==== Stored data ====

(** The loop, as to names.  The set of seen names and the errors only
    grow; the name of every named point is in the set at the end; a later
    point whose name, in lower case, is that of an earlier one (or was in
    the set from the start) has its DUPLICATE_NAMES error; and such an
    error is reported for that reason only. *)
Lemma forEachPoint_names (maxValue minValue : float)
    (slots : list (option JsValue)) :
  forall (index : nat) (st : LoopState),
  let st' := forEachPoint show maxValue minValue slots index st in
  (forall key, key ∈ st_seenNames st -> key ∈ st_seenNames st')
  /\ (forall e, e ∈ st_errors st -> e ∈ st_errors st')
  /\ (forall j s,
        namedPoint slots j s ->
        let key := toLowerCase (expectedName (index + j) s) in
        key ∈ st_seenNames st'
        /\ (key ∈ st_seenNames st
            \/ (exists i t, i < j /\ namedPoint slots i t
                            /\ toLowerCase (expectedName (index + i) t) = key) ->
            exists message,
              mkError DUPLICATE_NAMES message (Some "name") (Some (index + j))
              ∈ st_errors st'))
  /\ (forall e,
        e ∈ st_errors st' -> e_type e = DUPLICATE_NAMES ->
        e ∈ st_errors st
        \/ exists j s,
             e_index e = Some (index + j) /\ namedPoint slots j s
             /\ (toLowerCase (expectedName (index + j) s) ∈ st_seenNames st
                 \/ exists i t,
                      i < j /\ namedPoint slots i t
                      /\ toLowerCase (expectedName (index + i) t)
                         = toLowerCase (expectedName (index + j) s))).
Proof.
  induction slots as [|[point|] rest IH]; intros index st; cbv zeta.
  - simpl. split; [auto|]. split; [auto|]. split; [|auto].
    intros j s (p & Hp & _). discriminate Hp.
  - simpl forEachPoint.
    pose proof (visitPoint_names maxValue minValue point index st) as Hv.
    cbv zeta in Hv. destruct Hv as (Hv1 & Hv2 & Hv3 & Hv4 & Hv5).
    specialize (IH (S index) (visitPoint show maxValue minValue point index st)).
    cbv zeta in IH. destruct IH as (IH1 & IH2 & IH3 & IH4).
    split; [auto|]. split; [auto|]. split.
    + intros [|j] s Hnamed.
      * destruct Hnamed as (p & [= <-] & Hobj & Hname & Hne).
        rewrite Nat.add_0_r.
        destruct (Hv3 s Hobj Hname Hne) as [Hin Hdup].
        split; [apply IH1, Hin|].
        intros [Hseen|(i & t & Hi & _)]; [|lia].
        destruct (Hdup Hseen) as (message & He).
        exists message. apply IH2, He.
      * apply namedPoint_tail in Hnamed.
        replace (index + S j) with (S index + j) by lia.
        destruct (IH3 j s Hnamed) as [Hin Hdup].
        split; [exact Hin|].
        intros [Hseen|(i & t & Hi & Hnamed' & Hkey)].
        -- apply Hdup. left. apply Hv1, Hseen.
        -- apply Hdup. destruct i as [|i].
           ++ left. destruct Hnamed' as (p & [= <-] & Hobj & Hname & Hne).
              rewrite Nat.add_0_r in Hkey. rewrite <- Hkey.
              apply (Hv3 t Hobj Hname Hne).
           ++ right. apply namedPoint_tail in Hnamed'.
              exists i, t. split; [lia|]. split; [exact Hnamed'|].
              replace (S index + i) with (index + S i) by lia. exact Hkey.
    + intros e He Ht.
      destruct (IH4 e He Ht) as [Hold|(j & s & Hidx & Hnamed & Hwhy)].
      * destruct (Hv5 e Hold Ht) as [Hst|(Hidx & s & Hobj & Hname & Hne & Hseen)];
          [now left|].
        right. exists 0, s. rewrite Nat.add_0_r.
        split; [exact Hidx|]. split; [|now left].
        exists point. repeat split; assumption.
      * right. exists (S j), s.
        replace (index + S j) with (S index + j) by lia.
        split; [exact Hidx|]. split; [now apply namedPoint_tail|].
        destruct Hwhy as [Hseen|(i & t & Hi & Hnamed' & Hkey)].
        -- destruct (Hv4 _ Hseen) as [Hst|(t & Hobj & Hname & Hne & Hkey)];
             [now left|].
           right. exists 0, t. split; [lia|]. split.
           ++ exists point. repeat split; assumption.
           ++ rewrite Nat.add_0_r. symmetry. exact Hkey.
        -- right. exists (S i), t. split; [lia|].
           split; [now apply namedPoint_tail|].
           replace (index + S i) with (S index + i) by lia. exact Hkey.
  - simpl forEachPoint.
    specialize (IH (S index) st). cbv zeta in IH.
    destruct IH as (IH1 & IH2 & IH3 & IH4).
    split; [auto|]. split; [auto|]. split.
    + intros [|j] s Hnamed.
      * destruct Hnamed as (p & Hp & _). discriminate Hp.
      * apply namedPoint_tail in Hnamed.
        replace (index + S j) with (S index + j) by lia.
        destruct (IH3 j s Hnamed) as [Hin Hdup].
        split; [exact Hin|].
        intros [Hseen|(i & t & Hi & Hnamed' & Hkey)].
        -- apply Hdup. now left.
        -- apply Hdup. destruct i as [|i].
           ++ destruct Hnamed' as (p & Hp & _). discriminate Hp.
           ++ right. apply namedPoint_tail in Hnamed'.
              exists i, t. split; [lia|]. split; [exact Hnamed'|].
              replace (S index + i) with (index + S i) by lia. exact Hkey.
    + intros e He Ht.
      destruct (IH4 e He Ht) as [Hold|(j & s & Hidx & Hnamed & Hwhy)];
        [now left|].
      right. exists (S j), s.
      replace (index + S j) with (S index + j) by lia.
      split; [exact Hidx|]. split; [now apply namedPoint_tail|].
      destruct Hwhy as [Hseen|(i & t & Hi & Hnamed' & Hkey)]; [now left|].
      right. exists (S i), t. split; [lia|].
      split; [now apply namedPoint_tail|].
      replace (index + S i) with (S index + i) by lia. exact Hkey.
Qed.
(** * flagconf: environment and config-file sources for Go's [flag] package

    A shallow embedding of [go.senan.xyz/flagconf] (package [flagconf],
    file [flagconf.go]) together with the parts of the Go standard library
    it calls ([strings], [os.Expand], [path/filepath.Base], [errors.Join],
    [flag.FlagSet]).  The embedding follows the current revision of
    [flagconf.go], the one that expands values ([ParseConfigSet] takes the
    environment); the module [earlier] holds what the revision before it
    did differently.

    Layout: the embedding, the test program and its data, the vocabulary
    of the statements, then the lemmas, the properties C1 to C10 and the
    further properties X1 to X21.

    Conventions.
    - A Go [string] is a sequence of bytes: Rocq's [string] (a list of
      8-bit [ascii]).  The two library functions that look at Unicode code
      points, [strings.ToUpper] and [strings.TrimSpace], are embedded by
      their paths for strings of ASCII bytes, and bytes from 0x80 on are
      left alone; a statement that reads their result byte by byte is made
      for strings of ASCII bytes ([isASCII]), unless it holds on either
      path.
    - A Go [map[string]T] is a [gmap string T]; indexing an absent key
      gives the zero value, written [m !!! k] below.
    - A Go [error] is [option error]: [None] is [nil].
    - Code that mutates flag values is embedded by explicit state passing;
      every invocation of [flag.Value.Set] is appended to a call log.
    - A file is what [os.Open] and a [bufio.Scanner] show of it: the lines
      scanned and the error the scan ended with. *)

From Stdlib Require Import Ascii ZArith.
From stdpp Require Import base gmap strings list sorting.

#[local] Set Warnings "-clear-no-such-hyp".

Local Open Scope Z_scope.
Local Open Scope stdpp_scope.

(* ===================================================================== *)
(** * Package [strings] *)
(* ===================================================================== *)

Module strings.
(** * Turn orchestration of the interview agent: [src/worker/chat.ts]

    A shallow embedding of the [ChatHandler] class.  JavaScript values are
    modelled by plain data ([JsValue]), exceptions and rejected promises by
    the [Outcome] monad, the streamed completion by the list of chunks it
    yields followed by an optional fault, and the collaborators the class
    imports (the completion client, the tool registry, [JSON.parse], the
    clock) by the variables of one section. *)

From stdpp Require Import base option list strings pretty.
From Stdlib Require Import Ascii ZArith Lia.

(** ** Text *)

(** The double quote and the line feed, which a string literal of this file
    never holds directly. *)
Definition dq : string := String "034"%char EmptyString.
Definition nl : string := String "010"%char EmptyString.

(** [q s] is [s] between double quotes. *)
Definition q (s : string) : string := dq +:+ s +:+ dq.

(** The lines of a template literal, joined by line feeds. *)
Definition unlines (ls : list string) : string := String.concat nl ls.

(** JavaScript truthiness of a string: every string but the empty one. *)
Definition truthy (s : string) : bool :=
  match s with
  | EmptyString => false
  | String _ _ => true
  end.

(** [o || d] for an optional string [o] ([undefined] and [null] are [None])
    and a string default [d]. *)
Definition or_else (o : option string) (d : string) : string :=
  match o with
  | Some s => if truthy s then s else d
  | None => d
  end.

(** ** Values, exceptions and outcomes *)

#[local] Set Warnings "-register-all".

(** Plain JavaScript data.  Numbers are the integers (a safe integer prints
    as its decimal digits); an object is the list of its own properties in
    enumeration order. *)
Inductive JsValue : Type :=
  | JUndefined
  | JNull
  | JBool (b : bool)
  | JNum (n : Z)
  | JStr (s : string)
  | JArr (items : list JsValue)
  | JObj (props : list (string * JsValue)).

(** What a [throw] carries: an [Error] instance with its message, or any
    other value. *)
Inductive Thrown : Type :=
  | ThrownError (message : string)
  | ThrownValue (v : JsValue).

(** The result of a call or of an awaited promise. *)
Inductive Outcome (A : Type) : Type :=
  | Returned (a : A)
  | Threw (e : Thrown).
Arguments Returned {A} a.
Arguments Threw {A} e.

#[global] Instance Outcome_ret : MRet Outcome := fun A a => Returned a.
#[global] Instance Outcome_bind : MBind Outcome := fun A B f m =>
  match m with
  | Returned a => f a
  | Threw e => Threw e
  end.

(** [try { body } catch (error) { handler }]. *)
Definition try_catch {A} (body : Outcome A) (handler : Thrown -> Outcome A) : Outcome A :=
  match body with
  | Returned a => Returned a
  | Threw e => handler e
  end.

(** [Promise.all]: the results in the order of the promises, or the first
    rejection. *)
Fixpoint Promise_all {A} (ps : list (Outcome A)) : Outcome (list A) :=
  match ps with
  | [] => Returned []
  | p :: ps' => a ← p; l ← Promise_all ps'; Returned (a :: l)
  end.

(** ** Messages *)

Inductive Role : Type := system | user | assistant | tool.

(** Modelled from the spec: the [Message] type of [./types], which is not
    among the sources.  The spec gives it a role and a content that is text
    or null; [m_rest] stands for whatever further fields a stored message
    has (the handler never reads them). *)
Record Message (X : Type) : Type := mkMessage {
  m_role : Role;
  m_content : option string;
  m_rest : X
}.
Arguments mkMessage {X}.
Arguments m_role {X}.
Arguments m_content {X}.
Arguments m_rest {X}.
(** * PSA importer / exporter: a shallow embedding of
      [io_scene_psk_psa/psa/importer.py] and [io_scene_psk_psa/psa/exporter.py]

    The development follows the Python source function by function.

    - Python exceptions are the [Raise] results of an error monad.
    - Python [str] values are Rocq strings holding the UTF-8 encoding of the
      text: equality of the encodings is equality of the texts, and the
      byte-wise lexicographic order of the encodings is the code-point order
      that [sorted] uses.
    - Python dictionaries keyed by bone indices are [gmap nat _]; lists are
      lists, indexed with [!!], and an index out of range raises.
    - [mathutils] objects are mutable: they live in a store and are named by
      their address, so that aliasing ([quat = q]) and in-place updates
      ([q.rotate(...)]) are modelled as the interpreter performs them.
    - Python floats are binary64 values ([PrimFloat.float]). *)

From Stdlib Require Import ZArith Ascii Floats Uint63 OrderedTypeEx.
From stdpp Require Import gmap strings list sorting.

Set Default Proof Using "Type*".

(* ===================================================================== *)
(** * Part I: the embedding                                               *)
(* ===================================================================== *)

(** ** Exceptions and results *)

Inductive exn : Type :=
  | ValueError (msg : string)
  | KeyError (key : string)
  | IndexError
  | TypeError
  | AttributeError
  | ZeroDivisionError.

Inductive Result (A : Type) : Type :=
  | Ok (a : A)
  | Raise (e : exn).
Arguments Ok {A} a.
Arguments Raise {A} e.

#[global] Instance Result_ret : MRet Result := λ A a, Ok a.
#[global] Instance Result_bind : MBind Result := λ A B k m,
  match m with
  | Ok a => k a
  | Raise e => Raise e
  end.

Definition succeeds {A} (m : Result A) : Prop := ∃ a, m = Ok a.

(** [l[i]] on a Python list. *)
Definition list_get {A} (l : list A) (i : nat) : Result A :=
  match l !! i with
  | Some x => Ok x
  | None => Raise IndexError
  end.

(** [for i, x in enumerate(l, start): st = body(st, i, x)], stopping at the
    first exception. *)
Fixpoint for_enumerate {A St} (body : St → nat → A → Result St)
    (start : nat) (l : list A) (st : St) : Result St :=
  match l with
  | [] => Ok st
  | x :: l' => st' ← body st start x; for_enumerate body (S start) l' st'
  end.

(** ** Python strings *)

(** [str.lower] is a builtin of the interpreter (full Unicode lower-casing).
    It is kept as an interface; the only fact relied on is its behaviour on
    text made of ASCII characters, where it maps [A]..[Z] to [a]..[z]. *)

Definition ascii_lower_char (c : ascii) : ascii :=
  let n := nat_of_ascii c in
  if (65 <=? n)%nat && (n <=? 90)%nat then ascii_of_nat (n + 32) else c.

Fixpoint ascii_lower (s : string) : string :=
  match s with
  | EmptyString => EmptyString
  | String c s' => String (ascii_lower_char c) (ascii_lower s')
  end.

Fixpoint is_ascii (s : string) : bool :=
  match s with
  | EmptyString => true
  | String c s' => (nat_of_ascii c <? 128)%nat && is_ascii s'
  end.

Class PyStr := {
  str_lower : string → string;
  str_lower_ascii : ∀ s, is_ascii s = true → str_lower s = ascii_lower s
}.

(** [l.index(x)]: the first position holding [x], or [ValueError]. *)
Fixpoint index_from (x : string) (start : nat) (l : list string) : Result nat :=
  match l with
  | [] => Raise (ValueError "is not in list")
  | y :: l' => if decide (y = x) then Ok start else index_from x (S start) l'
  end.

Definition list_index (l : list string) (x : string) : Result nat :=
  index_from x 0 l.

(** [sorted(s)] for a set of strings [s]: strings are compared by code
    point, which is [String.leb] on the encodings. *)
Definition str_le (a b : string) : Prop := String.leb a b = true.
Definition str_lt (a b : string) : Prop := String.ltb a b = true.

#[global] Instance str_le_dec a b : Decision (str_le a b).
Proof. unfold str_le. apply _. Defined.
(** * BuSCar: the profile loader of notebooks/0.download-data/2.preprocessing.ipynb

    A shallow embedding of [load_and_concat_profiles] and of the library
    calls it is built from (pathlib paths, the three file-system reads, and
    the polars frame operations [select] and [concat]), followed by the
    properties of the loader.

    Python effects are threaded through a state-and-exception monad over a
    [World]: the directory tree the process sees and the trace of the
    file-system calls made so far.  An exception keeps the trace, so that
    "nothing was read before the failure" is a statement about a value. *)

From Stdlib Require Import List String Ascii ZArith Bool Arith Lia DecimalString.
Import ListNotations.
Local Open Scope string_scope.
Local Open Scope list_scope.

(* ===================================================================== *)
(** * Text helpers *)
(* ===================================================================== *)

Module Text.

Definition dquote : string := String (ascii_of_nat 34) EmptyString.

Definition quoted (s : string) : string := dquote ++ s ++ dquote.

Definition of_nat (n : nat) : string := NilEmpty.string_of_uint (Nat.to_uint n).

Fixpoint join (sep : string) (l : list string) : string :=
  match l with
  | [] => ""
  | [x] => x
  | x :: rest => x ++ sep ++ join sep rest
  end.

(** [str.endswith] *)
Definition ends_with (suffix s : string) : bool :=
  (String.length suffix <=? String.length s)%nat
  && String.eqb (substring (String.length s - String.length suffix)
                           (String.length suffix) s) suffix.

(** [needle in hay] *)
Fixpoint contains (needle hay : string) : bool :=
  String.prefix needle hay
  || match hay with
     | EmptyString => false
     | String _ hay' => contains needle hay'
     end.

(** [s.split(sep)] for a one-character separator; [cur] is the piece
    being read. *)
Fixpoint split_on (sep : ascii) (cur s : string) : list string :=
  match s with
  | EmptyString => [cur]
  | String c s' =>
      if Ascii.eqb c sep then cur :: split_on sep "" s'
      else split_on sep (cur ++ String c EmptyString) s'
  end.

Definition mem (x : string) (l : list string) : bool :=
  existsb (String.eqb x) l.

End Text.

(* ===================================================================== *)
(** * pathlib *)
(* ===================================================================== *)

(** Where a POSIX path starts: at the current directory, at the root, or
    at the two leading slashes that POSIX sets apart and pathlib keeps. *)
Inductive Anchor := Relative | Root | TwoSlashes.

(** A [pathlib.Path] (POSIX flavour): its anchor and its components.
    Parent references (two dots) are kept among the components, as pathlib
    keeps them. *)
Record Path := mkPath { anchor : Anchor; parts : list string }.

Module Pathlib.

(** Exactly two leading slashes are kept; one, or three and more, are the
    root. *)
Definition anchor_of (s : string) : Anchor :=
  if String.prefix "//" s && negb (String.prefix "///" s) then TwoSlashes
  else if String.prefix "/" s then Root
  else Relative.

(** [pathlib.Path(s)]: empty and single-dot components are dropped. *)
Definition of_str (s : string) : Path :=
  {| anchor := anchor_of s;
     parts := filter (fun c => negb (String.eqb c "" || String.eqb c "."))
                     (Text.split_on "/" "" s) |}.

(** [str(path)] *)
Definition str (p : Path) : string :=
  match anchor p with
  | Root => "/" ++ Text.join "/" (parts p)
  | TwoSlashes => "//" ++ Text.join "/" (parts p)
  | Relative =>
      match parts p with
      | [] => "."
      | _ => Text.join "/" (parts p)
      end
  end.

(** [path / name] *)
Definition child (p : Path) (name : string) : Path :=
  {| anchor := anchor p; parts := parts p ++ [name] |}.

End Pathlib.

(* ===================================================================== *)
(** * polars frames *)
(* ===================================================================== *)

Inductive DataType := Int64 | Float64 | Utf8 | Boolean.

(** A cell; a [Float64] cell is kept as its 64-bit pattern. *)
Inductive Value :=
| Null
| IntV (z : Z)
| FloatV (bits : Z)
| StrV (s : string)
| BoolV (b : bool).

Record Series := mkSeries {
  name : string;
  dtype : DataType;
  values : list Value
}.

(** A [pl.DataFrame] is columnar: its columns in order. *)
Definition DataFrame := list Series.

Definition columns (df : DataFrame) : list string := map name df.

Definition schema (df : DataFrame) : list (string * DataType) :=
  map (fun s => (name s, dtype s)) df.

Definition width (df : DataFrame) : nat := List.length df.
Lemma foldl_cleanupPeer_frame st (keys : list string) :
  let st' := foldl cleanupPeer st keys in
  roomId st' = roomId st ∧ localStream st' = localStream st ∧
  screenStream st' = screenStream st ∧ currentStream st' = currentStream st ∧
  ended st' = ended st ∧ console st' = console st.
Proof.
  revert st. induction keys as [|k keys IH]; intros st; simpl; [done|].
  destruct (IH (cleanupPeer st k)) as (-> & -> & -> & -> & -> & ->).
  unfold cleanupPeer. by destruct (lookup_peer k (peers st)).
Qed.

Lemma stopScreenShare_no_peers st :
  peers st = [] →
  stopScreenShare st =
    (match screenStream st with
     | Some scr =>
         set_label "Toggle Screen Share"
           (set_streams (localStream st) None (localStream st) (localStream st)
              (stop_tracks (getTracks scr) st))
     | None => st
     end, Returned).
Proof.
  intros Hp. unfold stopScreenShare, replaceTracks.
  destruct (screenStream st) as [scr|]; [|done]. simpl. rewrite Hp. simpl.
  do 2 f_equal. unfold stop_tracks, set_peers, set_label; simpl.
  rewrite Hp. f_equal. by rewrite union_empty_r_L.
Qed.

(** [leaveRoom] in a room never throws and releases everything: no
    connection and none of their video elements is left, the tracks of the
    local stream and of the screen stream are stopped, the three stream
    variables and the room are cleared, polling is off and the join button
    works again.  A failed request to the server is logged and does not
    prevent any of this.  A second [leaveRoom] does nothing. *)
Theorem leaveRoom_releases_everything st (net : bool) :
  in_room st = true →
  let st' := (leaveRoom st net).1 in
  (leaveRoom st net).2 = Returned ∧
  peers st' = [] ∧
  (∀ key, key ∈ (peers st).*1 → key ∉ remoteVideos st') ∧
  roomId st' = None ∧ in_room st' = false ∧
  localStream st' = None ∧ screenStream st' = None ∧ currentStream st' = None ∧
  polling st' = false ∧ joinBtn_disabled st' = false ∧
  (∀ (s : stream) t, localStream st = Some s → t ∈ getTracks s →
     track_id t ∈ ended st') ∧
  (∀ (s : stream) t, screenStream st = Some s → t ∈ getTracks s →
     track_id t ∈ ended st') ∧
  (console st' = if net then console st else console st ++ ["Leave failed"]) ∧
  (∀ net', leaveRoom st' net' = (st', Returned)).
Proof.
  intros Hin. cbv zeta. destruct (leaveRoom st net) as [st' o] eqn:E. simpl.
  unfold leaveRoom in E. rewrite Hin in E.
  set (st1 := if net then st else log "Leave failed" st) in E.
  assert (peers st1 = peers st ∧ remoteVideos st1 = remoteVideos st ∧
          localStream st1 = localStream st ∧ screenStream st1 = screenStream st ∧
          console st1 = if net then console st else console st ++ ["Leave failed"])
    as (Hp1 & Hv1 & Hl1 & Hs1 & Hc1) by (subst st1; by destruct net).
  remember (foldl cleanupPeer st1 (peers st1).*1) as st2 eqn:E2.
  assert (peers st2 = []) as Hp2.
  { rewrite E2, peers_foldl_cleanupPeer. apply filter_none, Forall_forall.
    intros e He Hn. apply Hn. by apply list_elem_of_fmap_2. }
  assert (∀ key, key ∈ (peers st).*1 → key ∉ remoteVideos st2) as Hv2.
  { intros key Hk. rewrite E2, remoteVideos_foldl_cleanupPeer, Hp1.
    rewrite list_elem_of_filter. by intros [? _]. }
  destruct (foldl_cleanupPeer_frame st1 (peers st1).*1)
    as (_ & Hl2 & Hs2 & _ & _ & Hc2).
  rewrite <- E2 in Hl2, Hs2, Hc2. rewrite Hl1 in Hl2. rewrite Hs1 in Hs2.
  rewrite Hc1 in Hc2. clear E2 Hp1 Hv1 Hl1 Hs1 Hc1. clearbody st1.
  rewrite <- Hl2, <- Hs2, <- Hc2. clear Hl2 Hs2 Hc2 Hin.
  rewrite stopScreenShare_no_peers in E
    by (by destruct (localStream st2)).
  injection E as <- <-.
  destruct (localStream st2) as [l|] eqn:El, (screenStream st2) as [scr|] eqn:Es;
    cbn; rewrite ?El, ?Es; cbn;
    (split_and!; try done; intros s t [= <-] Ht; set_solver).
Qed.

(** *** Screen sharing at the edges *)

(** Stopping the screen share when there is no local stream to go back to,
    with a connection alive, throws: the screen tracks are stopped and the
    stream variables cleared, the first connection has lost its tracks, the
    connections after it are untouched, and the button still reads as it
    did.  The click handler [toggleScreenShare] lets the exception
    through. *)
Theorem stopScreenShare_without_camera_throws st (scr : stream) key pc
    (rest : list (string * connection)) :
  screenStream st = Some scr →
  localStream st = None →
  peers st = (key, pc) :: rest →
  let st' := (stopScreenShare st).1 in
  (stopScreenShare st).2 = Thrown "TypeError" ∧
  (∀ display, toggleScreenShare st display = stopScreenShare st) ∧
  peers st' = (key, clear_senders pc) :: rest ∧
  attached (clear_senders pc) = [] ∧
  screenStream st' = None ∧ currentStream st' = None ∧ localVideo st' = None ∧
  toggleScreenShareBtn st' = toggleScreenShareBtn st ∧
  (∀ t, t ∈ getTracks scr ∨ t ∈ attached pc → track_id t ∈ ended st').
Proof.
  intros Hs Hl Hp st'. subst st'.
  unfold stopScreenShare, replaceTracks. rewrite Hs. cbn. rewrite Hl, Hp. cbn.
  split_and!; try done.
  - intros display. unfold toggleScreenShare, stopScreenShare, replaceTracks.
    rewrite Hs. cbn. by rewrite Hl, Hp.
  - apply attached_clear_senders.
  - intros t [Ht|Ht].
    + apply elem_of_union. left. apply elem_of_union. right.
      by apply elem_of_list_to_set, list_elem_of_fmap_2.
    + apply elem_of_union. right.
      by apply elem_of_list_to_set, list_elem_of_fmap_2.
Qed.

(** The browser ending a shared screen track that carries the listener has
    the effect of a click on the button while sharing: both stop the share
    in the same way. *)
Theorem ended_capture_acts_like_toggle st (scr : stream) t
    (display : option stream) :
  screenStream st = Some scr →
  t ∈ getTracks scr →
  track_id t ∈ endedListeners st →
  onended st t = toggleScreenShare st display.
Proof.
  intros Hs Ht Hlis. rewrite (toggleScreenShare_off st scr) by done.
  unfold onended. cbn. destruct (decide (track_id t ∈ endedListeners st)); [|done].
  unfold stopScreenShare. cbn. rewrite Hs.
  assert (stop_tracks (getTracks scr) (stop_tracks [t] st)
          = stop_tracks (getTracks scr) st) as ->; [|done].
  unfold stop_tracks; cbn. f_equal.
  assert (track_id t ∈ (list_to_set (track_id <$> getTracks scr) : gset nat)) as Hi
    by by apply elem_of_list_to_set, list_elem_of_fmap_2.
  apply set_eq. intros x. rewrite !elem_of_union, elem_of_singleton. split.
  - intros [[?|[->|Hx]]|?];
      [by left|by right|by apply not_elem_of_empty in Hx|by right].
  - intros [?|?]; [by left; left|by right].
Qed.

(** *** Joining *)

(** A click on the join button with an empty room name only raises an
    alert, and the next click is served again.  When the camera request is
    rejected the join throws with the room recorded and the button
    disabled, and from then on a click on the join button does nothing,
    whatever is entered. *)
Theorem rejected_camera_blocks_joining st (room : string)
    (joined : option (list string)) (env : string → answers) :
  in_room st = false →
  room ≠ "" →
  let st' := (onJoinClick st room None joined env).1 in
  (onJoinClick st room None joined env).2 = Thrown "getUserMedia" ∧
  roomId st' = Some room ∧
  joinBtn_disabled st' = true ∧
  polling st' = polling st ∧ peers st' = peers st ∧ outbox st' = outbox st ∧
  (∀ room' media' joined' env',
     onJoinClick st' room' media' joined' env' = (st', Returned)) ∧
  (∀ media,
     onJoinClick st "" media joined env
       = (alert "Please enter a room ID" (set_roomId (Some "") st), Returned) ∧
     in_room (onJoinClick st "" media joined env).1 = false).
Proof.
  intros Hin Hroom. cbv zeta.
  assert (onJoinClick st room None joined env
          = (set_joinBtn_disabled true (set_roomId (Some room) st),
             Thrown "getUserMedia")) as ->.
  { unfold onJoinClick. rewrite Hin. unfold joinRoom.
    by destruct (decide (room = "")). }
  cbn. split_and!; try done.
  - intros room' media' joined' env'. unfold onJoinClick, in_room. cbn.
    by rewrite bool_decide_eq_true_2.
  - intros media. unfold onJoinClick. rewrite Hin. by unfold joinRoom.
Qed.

====

- About this task:
Your answer must consist only of the lines from the start of the records above through the line with "- simpl. split;", each retyped exactly.

- Solution:
(** The loop, as to names.  The set of seen names and the errors only
    grow; the name of every named point is in the set at the end; a later
    point whose name, in lower case, is that of an earlier one (or was in
    the set from the start) has its DUPLICATE_NAMES error; and such an
    error is reported for that reason only. *)
Lemma forEachPoint_names (maxValue minValue : float)
    (slots : list (option JsValue)) :
  forall (index : nat) (st : LoopState),
  let st' := forEachPoint show maxValue minValue slots index st in
  (forall key, key ∈ st_seenNames st -> key ∈ st_seenNames st')
  /\ (forall e, e ∈ st_errors st -> e ∈ st_errors st')
  /\ (forall j s,
        namedPoint slots j s ->
        let key := toLowerCase (expectedName (index + j) s) in
        key ∈ st_seenNames st'
        /\ (key ∈ st_seenNames st
            \/ (exists i t, i < j /\ namedPoint slots i t
                            /\ toLowerCase (expectedName (index + i) t) = key) ->
            exists message,
              mkError DUPLICATE_NAMES message (Some "name") (Some (index + j))
              ∈ st_errors st'))
  /\ (forall e,
        e ∈ st_errors st' -> e_type e = DUPLICATE_NAMES ->
        e ∈ st_errors st
        \/ exists j s,
             e_index e = Some (index + j) /\ namedPoint slots j s
             /\ (toLowerCase (expectedName (index + j) s) ∈ st_seenNames st
                 \/ exists i t,
                      i < j /\ namedPoint slots i t
                      /\ toLowerCase (expectedName (index + i) t)
                         = toLowerCase (expectedName (index + j) s))).
Proof.
  induction slots as [|[point|] rest IH]; intros index st; cbv zeta.
  - simpl. split; [auto|]. split; [auto|]. split; [|auto].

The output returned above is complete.